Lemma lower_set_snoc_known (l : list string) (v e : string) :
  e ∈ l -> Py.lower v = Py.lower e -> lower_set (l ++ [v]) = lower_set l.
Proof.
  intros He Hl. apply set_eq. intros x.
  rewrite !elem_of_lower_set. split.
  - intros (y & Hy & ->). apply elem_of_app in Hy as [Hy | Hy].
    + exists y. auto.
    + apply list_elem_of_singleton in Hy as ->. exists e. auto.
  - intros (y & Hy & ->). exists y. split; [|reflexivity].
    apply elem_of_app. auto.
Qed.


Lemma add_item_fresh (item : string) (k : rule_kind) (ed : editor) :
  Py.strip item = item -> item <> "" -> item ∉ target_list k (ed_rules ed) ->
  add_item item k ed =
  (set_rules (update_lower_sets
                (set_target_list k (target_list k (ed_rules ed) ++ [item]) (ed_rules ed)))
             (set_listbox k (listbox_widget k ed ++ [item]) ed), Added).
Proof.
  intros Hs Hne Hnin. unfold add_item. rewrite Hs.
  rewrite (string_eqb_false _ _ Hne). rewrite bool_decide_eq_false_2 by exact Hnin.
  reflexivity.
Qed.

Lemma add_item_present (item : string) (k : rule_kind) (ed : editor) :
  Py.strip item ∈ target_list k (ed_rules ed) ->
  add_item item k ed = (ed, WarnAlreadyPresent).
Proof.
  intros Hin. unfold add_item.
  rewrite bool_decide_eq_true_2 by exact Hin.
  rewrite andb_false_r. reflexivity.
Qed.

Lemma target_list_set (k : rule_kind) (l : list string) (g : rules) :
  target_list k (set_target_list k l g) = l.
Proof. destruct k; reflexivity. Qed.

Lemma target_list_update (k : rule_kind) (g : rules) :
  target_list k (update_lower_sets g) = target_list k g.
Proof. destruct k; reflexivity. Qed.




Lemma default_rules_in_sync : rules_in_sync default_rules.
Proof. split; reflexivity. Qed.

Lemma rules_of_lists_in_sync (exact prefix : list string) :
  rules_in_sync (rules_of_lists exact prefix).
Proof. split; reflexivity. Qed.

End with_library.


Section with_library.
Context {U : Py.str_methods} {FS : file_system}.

━━━━━━━━━━━━━━━━━━━━

◆ **Work instruction**:
Reproduce all of the material above word for word.

◆ **Written response**:
Lemma lower_set_snoc_known (l : list string) (v e : string) :
  e ∈ l -> Py.lower v = Py.lower e -> lower_set (l ++ [v]) = lower_set l.
Proof.
  intros He Hl. apply set_eq. intros x.
  rewrite !elem_of_lower_set. split.
  - intros (y & Hy & ->). apply elem_of_app in Hy as [Hy | Hy].
    + exists y. auto.
    + apply list_elem_of_singleton in Hy as ->. exists e. auto.
  - intros (y & Hy & ->). exists y. split; [|reflexivity].
    apply elem_of_app. auto.
Qed.


Lemma add_item_fresh (item : string) (k : rule_kind) (ed : editor) :
  Py.strip item = item -> item <> "" -> item ∉ target_list k (ed_rules ed) ->
  add_item item k ed =
  (set_rules (update_lower_sets
                (set_target_list k (target_list k (ed_rules ed) ++ [item]) (ed_rules ed)))
             (set_listbox k (listbox_widget k ed ++ [item]) ed), Added).
Proof.
  intros Hs Hne Hnin. unfold add_item. rewrite Hs.
  rewrite (string_eqb_false _ _ Hne). rewrite bool_decide_eq_false_2 by exact Hnin.
  reflexivity.
Qed.

Lemma add_item_present (item : string) (k : rule_kind) (ed : editor) :
  Py.strip item ∈ target_list k (ed_rules ed) ->
  add_item item k ed = (ed, WarnAlreadyPresent).
Proof.
  intros Hin. unfold add_item.
  rewrite bool_decide_eq_true_2 by exact Hin.
  rewrite andb_false_r. reflexivity.
Qed.

Lemma target_list_set (k : rule_kind) (l : list string) (g : rules) :
  target_list k (set_target_list k l g) = l.
Proof. destruct k; reflexivity. Qed.

Lemma target_list_update (k : rule_kind) (g : rules) :
  target_list k (update_lower_sets g) = target_list k g.
Proof. destruct k; reflexivity. Qed.




Lemma default_rules_in_sync : rules_in_sync default_rules.
Proof. split; reflexivity. Qed.

Lemma rules_of_lists_in_sync (exact prefix : list string) :
  rules_in_sync (rules_of_lists exact prefix).
Proof. split; reflexivity. Qed.

End with_library.


Section with_library.
Context {U : Py.str_methods} {FS : file_system}.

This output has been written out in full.